* _Required work_: Nothing but the line with "intros Hk Hi." and the lines after it, through the end of the records below, is to be repeated, exactly as it is.

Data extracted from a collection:
↓↓↓

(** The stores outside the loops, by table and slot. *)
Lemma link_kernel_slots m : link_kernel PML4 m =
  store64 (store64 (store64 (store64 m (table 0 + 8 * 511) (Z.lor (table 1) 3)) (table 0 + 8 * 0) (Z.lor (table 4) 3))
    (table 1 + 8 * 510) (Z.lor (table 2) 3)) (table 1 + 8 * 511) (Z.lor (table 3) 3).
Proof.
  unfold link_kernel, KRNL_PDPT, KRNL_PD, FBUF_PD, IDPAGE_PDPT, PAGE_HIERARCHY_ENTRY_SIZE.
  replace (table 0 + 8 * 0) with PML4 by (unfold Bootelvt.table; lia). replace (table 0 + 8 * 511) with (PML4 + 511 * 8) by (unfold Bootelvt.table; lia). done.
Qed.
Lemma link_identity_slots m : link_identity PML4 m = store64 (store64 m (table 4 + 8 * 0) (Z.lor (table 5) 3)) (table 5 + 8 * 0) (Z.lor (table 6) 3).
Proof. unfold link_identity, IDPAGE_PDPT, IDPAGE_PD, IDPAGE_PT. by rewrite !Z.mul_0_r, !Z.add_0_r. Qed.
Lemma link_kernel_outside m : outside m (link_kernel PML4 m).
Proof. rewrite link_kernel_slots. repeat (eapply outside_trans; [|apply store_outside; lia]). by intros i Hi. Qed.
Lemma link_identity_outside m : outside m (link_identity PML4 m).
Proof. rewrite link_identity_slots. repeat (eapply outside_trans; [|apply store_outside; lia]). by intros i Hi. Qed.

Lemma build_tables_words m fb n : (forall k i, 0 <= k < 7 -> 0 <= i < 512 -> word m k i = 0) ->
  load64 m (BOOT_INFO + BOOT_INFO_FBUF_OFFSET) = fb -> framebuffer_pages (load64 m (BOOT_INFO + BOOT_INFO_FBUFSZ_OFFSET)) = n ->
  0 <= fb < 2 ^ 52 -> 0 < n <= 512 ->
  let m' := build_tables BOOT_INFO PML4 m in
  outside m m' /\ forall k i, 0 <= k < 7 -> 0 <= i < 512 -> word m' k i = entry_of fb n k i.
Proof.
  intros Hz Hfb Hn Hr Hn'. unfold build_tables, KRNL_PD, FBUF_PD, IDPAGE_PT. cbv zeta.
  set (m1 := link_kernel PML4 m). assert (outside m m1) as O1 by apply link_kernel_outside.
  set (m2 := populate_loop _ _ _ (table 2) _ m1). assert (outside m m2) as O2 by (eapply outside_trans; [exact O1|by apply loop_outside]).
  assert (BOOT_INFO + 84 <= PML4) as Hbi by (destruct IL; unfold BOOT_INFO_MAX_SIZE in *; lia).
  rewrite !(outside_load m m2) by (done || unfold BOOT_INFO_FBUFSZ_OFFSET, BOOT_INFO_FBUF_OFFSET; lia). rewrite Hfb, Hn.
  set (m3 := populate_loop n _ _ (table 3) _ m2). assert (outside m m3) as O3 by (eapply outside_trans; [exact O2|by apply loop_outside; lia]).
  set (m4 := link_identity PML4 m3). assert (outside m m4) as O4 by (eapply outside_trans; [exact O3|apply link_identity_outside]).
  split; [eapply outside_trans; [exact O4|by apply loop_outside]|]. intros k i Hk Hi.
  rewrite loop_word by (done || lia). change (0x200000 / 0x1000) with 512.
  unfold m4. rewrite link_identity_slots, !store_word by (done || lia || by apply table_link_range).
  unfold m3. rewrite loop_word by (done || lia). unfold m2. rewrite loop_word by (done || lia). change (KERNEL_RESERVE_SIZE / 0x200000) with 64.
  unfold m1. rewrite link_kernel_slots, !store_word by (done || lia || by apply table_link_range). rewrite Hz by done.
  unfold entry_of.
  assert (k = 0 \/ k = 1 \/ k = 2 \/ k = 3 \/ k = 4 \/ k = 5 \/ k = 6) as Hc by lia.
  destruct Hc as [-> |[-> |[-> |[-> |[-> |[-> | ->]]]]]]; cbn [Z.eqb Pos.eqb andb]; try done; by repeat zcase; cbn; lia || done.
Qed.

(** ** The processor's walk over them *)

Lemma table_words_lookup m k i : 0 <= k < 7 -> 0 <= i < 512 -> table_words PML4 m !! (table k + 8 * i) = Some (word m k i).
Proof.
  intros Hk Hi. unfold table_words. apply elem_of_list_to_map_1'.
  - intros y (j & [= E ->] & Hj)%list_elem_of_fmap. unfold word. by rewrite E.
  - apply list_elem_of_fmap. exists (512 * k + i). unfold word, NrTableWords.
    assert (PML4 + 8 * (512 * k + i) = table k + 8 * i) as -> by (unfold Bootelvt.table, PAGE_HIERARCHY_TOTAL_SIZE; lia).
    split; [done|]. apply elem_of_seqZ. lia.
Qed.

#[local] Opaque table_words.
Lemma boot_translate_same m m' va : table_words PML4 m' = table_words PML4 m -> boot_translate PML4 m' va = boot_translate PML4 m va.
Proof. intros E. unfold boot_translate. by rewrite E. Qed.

↑↑↑

* _Reply to the exercise_:
  intros Hk Hi. unfold table_words. apply elem_of_list_to_map_1'.
  - intros y (j & [= E ->] & Hj)%list_elem_of_fmap. unfold word. by rewrite E.
  - apply list_elem_of_fmap. exists (512 * k + i). unfold word, NrTableWords.
    assert (PML4 + 8 * (512 * k + i) = table k + 8 * i) as -> by (unfold Bootelvt.table, PAGE_HIERARCHY_TOTAL_SIZE; lia).
    split; [done|]. apply elem_of_seqZ. lia.
Qed.

#[local] Opaque table_words.
Lemma boot_translate_same m m' va : table_words PML4 m' = table_words PML4 m -> boot_translate PML4 m' va = boot_translate PML4 m va.
Proof. intros E. unfold boot_translate. by rewrite E. Qed.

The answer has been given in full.